Eur J Clin Invest 2012; 42 (5): 463–469 Abstract Background  Myeloperoxidase (MPO) is involved in a multitude of inflammatory processes involving oxidative modification of soluble components and cellular surfaces. Thus, MPO plays a key role in promoting atherosclerosis via oxidative stress by modification of both high‐ and low‐density lipoprotein and production of other bioactive molecules. A polymorphism (MPO 463G>A, rs2333227) results in different expression rates of MPO. We aimed to assess whether MPO could be of clinical use as a risk marker for vascular disease in a high‐risk group.
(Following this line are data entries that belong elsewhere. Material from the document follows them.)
(* ===== verification/Signal.v ===== *)
(** Signals ([src/signal.rs]): dispositions, masks, [signalfd], [sigqueue], and
    the x86_64 return trampoline; and the theorem on mask bits. *)

From stdpp Require Import base list option numbers strings.
From Stdlib Require Import ZArith Lia.
From S2P Require Import Prelude Prog Layout Asm Arch Process.

#[local] Obligation Tactic := solve_kstruct.

Definition SIG_DFL : Z := 0.
Definition SIG_IGN : Z := 1.

Definition SIGHUP : Z := 1.
Definition SIGINT : Z := 2.
Definition SIGQUIT : Z := 3.
Definition SIGILL : Z := 4.
Definition SIGTRAP : Z := 5.
Definition SIGABRT : Z := 6.
Definition SIGBUS : Z := 7.
Definition SIGFPE : Z := 8.
Definition SIGKILL : Z := 9.
Definition SIGUSR1 : Z := 10.
Definition SIGSEGV : Z := 11.
Definition SIGUSR2 : Z := 12.
Definition SIGPIPE : Z := 13.
Definition SIGALRM : Z := 14.
Definition SIGTERM : Z := 15.
Definition SIGSTKFLT : Z := 16.
Definition SIGCHLD : Z := 17.
Definition SIGCONT : Z := 18.
Definition SIGSTOP : Z := 19.
Definition SIGTSTP : Z := 20.
Definition SIGTTIN : Z := 21.
Definition SIGTTOU : Z := 22.
Definition SIGURG : Z := 23.
Definition SIGXCPU : Z := 24.
Definition SIGXFSZ : Z := 25.
Definition SIGVTALRM : Z := 26.
Definition SIGPROF : Z := 27.
Definition SIGWINCH : Z := 28.
Definition SIGIO : Z := 29.
Definition SIGPWR : Z := 30.
Definition SIGSYS : Z := 31.

Definition SA_NOCLDSTOP : Z := 0x00000001.
Definition SA_NOCLDWAIT : Z := 0x00000002.
Definition SA_SIGINFO : Z := 0x00000004.
Definition SA_RESTART : Z := 0x10000000.
Definition SA_NODEFER : Z := 0x40000000.
Definition SA_RESETHAND : Z := 0x80000000.
Definition SA_RESTORER : Z := 0x04000000.

Definition SIGSETSIZE : Z := 8.
Definition SIG_BLOCK : Z := 0.
Definition SIG_UNBLOCK : Z := 1.
Definition SIG_SETMASK : Z := 2.
Definition SFD_NONBLOCK : Z := oct 4000.
Definition SFD_CLOEXEC : Z := oct 2000000.
Definition SI_QUEUE : Z := -1.

(** The kernel's [struct sigaction]. *)
Record KernelSigaction := mkKernelSigaction {
  sa_handler : Z; sa_flags : Z; sa_restorer : Z; sa_mask : Z }.

#[export] Program Instance KernelSigaction_kstruct : KStruct KernelSigaction := {
  ks_packed := false;
  ks_fields := [u64; u64; u64; u64];
  ks_vals p :=
    [VI (sa_handler p); VI (sa_flags p); VI (sa_restorer p); VI (sa_mask p)];
  ks_of vs :=
    mkKernelSigaction (vi vs 0) (vi vs 1) (vi vs 2) (vi vs 3) }.

(** [struct signalfd_siginfo] *)
Record SignalfdSiginfo := mkSignalfdSiginfo {
  ssi_signo : Z; ssi_errno : Z; ssi_code : Z; ssi_pid : Z; ssi_uid : Z; ssi_fd : Z;
  ssi_tid : Z; ssi_band : Z; ssi_overrun : Z; ssi_trapno : Z; ssi_status : Z; ssi_int : Z;
  ssi_ptr : Z; ssi_utime : Z; ssi_stime : Z; ssi_addr : Z; ssi_addr_lsb : Z; ssi_pad2 : Z;
  ssi_syscall : Z; ssi_call_addr : Z; ssi_arch : Z; ssi_pad : list Z }.

#[export] Program Instance SignalfdSiginfo_kstruct : KStruct SignalfdSiginfo := {
  ks_packed := false;
  ks_fields := [u32; i32; i32; u32; u32; i32; u32; u32; u32; u32; i32; i32; u64; u64; u64; u64; u16;
    u16; i32; u64; u32; FArr 1 28];
  ks_vals p :=
    [VI (ssi_signo p); VI (ssi_errno p); VI (ssi_code p); VI (ssi_pid p); VI (ssi_uid p);
     VI (ssi_fd p); VI (ssi_tid p); VI (ssi_band p); VI (ssi_overrun p);
     VI (ssi_trapno p); VI (ssi_status p); VI (ssi_int p); VI (ssi_ptr p);
     VI (ssi_utime p); VI (ssi_stime p); VI (ssi_addr p); VI (ssi_addr_lsb p);
     VI (ssi_pad2 p); VI (ssi_syscall p); VI (ssi_call_addr p); VI (ssi_arch p);
     VA (ssi_pad p)];
  ks_of vs :=
    mkSignalfdSiginfo (vi vs 0) (vi vs 1) (vi vs 2) (vi vs 3) (vi vs 4) (vi vs 5) (vi vs 6) (vi vs 7)
      (vi vs 8) (vi vs 9) (vi vs 10) (vi vs 11) (vi vs 12) (vi vs 13) (vi vs 14)
      (vi vs 15) (vi vs 16) (vi vs 17) (vi vs 18) (vi vs 19) (vi vs 20) (va vs 21) }.

(** The part of [siginfo_t] [rt_sigqueueinfo] reads. *)
Record SigqueueInfo := mkSigqueueInfo {
  sq_signo : Z; sq_errno : Z; sq_code : Z; sq_pad0 : Z; sq_pid : Z; sq_uid : Z;
  sq_value : Z; sq_pad : list Z }.

#[export] Program Instance SigqueueInfo_kstruct : KStruct SigqueueInfo := {
  ks_packed := false;
  ks_fields := [i32; i32; i32; i32; i32; u32; u64; FArr 1 96];
  ks_vals p :=
    [VI (sq_signo p); VI (sq_errno p); VI (sq_code p); VI (sq_pad0 p); VI (sq_pid p);
     VI (sq_uid p); VI (sq_value p); VA (sq_pad p)];
  ks_of vs :=
    mkSigqueueInfo (vi vs 0) (vi vs 1) (vi vs 2) (vi vs 3) (vi vs 4) (vi vs 5) (vi vs 6) (va vs 7) }.

(** [1u64 << (sig - 1) as u64]: the subtraction and the shift amount are
    checked. *)
Definition sigmask (sig : Z) : Prog Z :=
  let n := sig - 1 in
  if n <? - 2 ^ 31 then Panic
  else if as_u64 n <? 64 then Ret (as_u64 (Z.shiftl 1 (as_u64 n))) else Panic.

(** [sigreturn_trampoline]: [mov rax, RT_SIGRETURN; syscall]. *)
Definition sigreturn_trampoline `{Target} : list xinstr :=
  [XMovI RAX (nrz RT_SIGRETURN); XSyscall].

Section Signal.
(** [trampoline]: the address of [sigreturn_trampoline]. *)
Context `{Target} (trampoline : Z).

Definition sigprocmask (how set : Z) : Prog (result Z) :=
  let* r := syscall4 (nr RT_SIGPROCMASK) (int how) (ARef (le_enc 8 set))
              (AMut (le_enc 8 0)) (int SIGSETSIZE) in
  let? _ := Ret (from_ret (r_ret r)) in
  Ret (Ok (dec_u64 (out 0 r))).

Definition new_sigaction (handler flags : Z) : KernelSigaction :=
  let (sa_flags, sa_restorer) :=
    match arch with
    | X86_64 => (Z.lor flags SA_RESTORER, trampoline)
    | Aarch64 => (flags, 0)
    end in
  mkKernelSigaction handler sa_flags sa_restorer 0.

Definition install (sig handler flags : Z) : Prog (result Z) :=
  let old := mkKernelSigaction 0 0 0 0 in
  let* r := syscall4 (nr RT_SIGACTION) (int sig) (ARef (encode (new_sigaction handler flags)))
              (AMut (encode old)) (int SIGSETSIZE) in
  let? _ := Ret (from_ret (r_ret r)) in
  Ret (Ok (sa_handler (decode (out 0 r)))).

Definition signal (sig handler : Z) : Prog (result Z) := install sig handler SA_RESTART.
Definition sigaction (sig handler flags : Z) : Prog (result Z) := install sig handler flags.

Definition sigpending : Prog (result Z) :=
  let* r := syscall2 (nr RT_SIGPENDING) (AMut (le_enc 8 0)) (int SIGSETSIZE) in
  let? _ := Ret (from_ret (r_ret r)) in
  Ret (Ok (dec_u64 (out 0 r))).

Definition sigsuspend (mask : Z) : Prog Errno :=
  let* r := syscall2 (nr RT_SIGSUSPEND) (ARef (le_enc 8 mask)) (int SIGSETSIZE) in
  Ret (match from_ret (r_ret r) with Ok _ => mkErrno 0 | Err e => e end).

Definition signalfd (fd mask flags : Z) : Prog (result Z) :=
  let* r := syscall4 (nr SIGNALFD4) (int fd) (ARef (le_enc 8 mask)) (int SIGSETSIZE)
              (int flags) in
  Ret (from_ret_i32 (r_ret r)).

Definition sigqueue (pid sig value : Z) : Prog (result unit) :=
  let* si_pid := getpid in
  let* si_uid := getuid in
  let info := mkSigqueueInfo sig 0 SI_QUEUE 0 si_pid si_uid value (replicate 96 0) in
  let* r := syscall3 (nr RT_SIGQUEUEINFO) (int pid) (int sig) (ARef (encode info)) in
  Ret (ret_unit r).
End Signal.

(** ** Properties *)

Lemma sigmask_cases sig :
  is_i32 sig -> sigmask sig = (if (1 <=? sig) && (sig <=? 64) then Ret (2 ^ (sig - 1)) else Panic).
Proof.
  intros Hs. int_ranges. unfold sigmask. destruct (Z.ltb_spec (sig - 1) (- 2 ^ 31)).
  { by destruct (Z.leb_spec 1 sig); [lia|]. }
  unfold as_u64. destruct (Z.leb_spec 1 sig); cbn [andb].
  - rewrite !(wrap_small _ (sig - 1)) by lia.
    destruct (Z.ltb_spec (sig - 1) 64), (Z.leb_spec sig 64); try lia; [|done].
    rewrite Z.shiftl_1_l. rewrite wrap_small; [done|].
    split; [by apply Z.pow_nonneg|]. apply Z.pow_lt_mono_r; lia.
  - assert (wrap 64 (sig - 1) = sig - 1 + 2 ^ 64) as ->.
    { unfold wrap. rewrite <- (Z.mod_add (sig - 1) 1) by lia. rewrite Z.mod_small; lia. }
    by destruct (Z.ltb_spec (sig - 1 + 2 ^ 64) 64); [lia|].
Qed.

Lemma sigbit_range sig : 1 <= sig <= 64 -> is_u64 (2 ^ (sig - 1)).
Proof. intros. split; [by apply Z.pow_nonneg|]. apply Z.pow_lt_mono_r; lia. Qed.

(** [sigmask] maps the 64 signals one to one onto the bits of a mask, signal
    [n] to bit [n - 1], and panics on every other number rather than shift out of
    range. *)
Theorem sigmask_correct sig :
  is_i32 sig ->
  sigmask sig = (if (1 <=? sig) && (sig <=? 64) then Ret (2 ^ (sig - 1)) else Panic) /\
  (1 <= sig <= 64 -> is_u64 (2 ^ (sig - 1)) /\
    forall i, 0 <= i -> Z.testbit (2 ^ (sig - 1)) i = (i =? sig - 1)).
Proof.
  intros Hs. split; [by apply sigmask_cases|]. intros H. split; [by apply sigbit_range|].
  intros i Hi. rewrite Z.pow2_bits_eqb by lia. apply Z.eqb_sym.
Qed.

Lemma sigmask_correct_witness : sigmask SIGTERM = Ret 0x4000 /\ sigmask 0 = Panic.
Proof.
  split.
  - apply (sigmask_correct SIGTERM). by split.
  - apply (sigmask_correct 0). by split.
Defined.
Material and methods  Plasma MPO levels of 406 patients suffering from peripheral arterial disease (PAD) were measured on an Abbott Architect i2000sr and grouped into patients with high (>115 ng/mL) and low (< 115 ng/mL) MPO levels. Genotyping of rs2333227 was performed on an ABI TaqMan 7900HT RT‐PCR thermocycler. Results  The relative risk of major adverse cardiovascular events (MACE) for patients with high plasma MPO is 1·2 (95%CI: 1·038–1·377, P  < 0·05), initial event‐free periods in male patients are significantly longer in patients with MPO <115 ng/mL (mean = 875 days compared with mean = 734 days, P  < 0·05) In smokers, an increased hazard ratio was computed for patients with high MPO levels (HR = 3·127, 95%CI: 1·258–7·772, P  < 0·05). Effects of MPO [‐463A] allele on initial MACE‐free intervals did not persist after multivariate analysis. Conclusions  Hence, we suggest consideration of plasma MPO for risk stratification of MACE in patients with PAD. In contrast, MPO‐463G>A is not an independent risk factor for MACE in patients suffering from PAD.